BACKGROUND: The objective was to evaluate the performance of nucleic acid testing (NAT) in the detection of hepatitis B virus (HBV) infection in hepatitis B surface antigen (HBsAg)-positive blood donations. STUDY DESIGN AND METHODS: A total of 253 HBsAg- and anti-hepatitis B core antigen (HBc)-positive samples (50 hepatitis B e antigen [HBeAg]-positive and 203 anti-HBe-positive) from blood donations collected in France were studied. The samples were investigated with a blood screening assay (Procleix Ultrio, Chiron/Gen-Probe) in minipool (MP; x8) and in individual-donation (ID) testing. All nonreactive samples were retested once, and nonreactive MP samples were assayed for viral load (VL).
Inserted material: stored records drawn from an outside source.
(** * A private blockchain for a star registry: model and properties

    The development follows [src/blockchain.js].  The ledger keeps its blocks
    in a JavaScript array; blocks are objects, handed around by reference, so
    the model keeps them in an object store and the chain holds references.
    A method of the ledger is a function on the world that leaves a settled
    promise.  The three collaborators the ledger does not implement itself
    (the SHA-256 digest, the wallet signature check and the system clock) are
    section variables; the class of blocks, whose file is not among the
    sources, is modelled from the specification. *)

From Stdlib Require Import ZArith Ascii String.
From stdpp Require Import base tactics option list strings relations.

Local Open Scope Z_scope.

(** ** JavaScript values the ledger computes with *)

(** Numbers: the ledger only ever holds integers (heights, second counts) or
    the not-a-number that [parseInt] answers on text without digits.  The
    model keeps an integer exactly.  A double does so up to 2^53, which
    covers every reading of a [Date]; for a longer run of digits in a
    challenge the double is the rounded value, and the one comparison made
    with it, against a clock reading, comes out the same. *)
Inductive JSNum : Type :=
| NaN
| Num (z : Z).

(** [x - y] on numbers. *)
Definition js_sub (x y : JSNum) : JSNum :=
  match x, y with
  | Num a, Num b => Num (a - b)
  | _, _ => NaN
  end.

(** [x > n] for a number [x] and an integer constant [n]: false on NaN. *)
Definition js_gt (x : JSNum) (n : Z) : bool :=
  match x with
  | Num a => n <? a
  | NaN => false
  end.

Module Str.

Definition is_digit (c : ascii) : bool :=
  (48 <=? nat_of_ascii c)%nat && (nat_of_ascii c <=? 57)%nat.

Definition digit_value (c : ascii) : Z := Z.of_nat (nat_of_ascii c) - 48.

Definition digit_char (d : Z) : ascii := ascii_of_nat (48 + Z.to_nat d).

(** White space that [parseInt] and the string-to-number conversion skip
    (tab, line feed, vertical tab, form feed, carriage return, space and
    the no-break space), over one-byte characters. *)
Definition is_space (c : ascii) : bool :=
  let n := nat_of_ascii c in
  ((9 <=? n)%nat && (n <=? 13)%nat) || (n =? 32)%nat || (n =? 160)%nat.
RESULTS: All 50 HBeAg-positive samples were reactive in MP-NAT and ID-NAT. Of the 203 anti-HBe-positive donations, 80.3 percent were MP- and ID-reactive, 17.2 percent were MP-nonreactive and ID-reactive, and 2.5 percent were nonreactive in ID-NAT. Overall the sensitivity of ID-NAT was 98 percent versus 84 percent forMP-NAT. After retesting, 16 of the 35 MP-nonreactive and/or ID-reactive donations became MP-reactive and 2 of the ID-nonreactive donations became NAT-reactive. The capacity of Procleix Ultrio to detect HBV DNA was not related to HBsAg subtype, but correlated with the VL: the mean VL in the group of MP-nonreactive samples was 1,420 copies per mL vs. 17,000 copies per mL in the group of 40 MP-reactive samples. CONCLUSION: These results demonstrate that HBV-NAT in ID format is far more effective in detecting viremia in chronic HBsAg carriers than in MP-NAT. The sensitivity of the NAT assay needs to be improved to be considered for replacing the current HBsAg assays, especially when anti-HBc testing is not performed.